On Wednesday the 2nd of June, I attended the first in a series of I&D events being hosted throughout the month by the City & Guilds Foundation. This event, which was focused on the topic of race inclusion, featured an insightful and thought-provoking conversation between speakers Frank Douglas (CEO of Caerus Executive and C&G Trustee) and Sophie Williams (anti-racism advocate and author of Anti-Racist Ally and Millennial Black).
I wanted to share a quick summary of a few key messages that stood out to me. (Note: all of the points made in this post are originally from Frank and Sophie, who are the experts in this field, not myself; I’ve simply tried to capture them here accurately.)
Inclusion & Diversity in recruitment
When considering candidates for a position, there’s a temptation to focus on hiring someone who’s a ‘good cultural fit’ for the team. However, this kind of thinking is open to bias and runs the risk of creating a homogenous workforce.
Instead, we should be looking for people who will bring a wealth of different experiences, viewpoints and knowledge with them to the role, who can help us to identify organisational blindspots by challenging the status quo.
It’s also worth remembering that, although we have an obligation to make our teams, work spaces and practices more diverse and inclusive, there’s no such thing as a ‘diverse’ individual, since people are only diverse in the context of an otherwise homogenous space.
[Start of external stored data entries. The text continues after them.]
(** A reading of [Date.now()]. *)
Definition now : Z := 1700000000000.

(** The OAuth endpoint grants a token for a day. *)
Definition token_granted : Response :=
  {| status := 200;
     text := Normal "{access_token: tok-1, expires_in: 86400}";
     json := Normal (VObj [("access_token", VStr "tok-1");
                           ("expires_in", VNum (num 86400));
                           ("token_type", VStr "Bearer")]) |}.

(** The OAuth endpoint rejects the credentials. *)
Definition token_denied : Response :=
  {| status := 401;
     text := Normal "invalid_client";
     json := Throw (mkError "SyntaxError" "Unexpected token i in JSON at position 0") |}.

(** The OAuth endpoint answers 200 with an object that has no
    [access_token]. *)
Definition token_missing : Response :=
  {| status := 200; text := Normal "{}"; json := Normal (VObj []) |}.

Definition foods_body : JsVal :=
  VObj [("foods_search", VObj [("max_results", VStr "50"); ("total_results", VStr "1234")])].

(** The REST API answers a search. *)
Definition foods_found : Response :=
  {| status := 200; text := Normal "{foods_search: ...}"; json := Normal foods_body |}.

Definition not_found_body : JsVal :=
  VObj [("error", VObj [("code", VNum (num 106)); ("message", VStr "Invalid ID")])].

(** The REST API answers 404 with a JSON error. *)
Definition food_not_found : Response :=
  {| status := 404; text := Normal "{error: ...}"; json := Normal not_found_body |}.

(** A gateway in front of the REST API answers 502 with an HTML page. *)
Definition bad_gateway : Response :=
  {| status := 502;
     text := Normal "<html>502 Bad Gateway</html>";
     json := Throw (mkError "SyntaxError" "Unexpected token < in JSON at position 0") |}.

(** The REST API cannot be reached. *)
Definition connection_refused : JsError :=
  mkError "FetchError" "request to https://platform.fatsecret.com/ failed, reason: ECONNREFUSED".

(** A network in which the token endpoint settles as [token] and every
    other address as [upstream]. *)
Definition network (token upstream : FetchOutcome) (rq : Request) : FetchOutcome :=
  if String.eqb (href (url rq)) oauth_url then token else upstream.

(** A cache filled a minute before its token expires. *)
Definition warm_cache : State :=
  {| cachedToken := VStr "tok-0"; tokenExpiresAt := num (now + 60000);
     outbound := []; console := [] |}.

(** [GET /search-foods?q=apple&max_results=100] *)
Definition search_apple_100 : InRequest :=
  {| query := [("q", VStr "apple"); ("max_results", VStr "100")]; req_body := VUndefined |}.

(** [GET /search-foods?q=apple] *)
Definition search_apple : InRequest :=
  {| query := [("q", VStr "apple")]; req_body := VUndefined |}.

(** [GET /search-foods] and [GET /search-recipes], without any parameter. *)
Definition no_parameters : InRequest :=
  {| query := []; req_body := VUndefined |}.

(** [GET /find-food-by-barcode?barcode=...] *)
Definition barcode_request (barcode : string) : InRequest :=
  {| query := [("barcode", VStr barcode)]; req_body := VUndefined |}.

(** The letter e with an acute accent, U+00E9: two bytes, one UTF-16
    code unit. *)
Definition e_acute : string := String (ascii_of_nat 195) (String (ascii_of_nat 169) "").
Creating a culture of respect
It’s not enough for someone from an underrepresented or marginalised community to just be in the room – they also need to be free to express themselves and be respected. Being ‘the only one’ in your team, discipline, level of role, etc. can be very isolating and highly pressured, which is another reason why true inclusivity is so important.
Businesses that hire X percentage of Black, female, etc. employees but don’t allow them to be themselves and instead expect them to assimilate or conform to existing initiatives, processes and organisational values aren’t going to benefit from that apparent ‘diversity’.
One point called out by the speakers is that we tend not to be as comfortable talking about race in the UK compared to the US, but we need to move past this discomfort to create more opportunities for authentic, respectful conversations. In this way, we can all try to recognise our differences in lived experience and learn from each other.
Privilege doesn’t mean that everything in your life has been easy. It’s not about having extra perks and benefits, or being given anything for free – rather, it’s the absence of certain obstacles that other people are forced to experience because of an aspect of their identity, which can be harder to perceive.
To make it even more complex, people can be both privileged and marginalised at the same time, because our identities include multiple facets like race, gender, sexual orientation, etc.
In order to be an effective ally, it’s important to recognise that your privilege can be a responsibility and an opportunity. It means you have access to spaces that other people don’t.
Allies have a responsibility to use their privilege to open up these spaces and advocate for people who face different barriers. Challenge yourself: how can I bring these people in? How can I amplify their messages and viewpoints when they’re not here? How can I help to break down these barriers?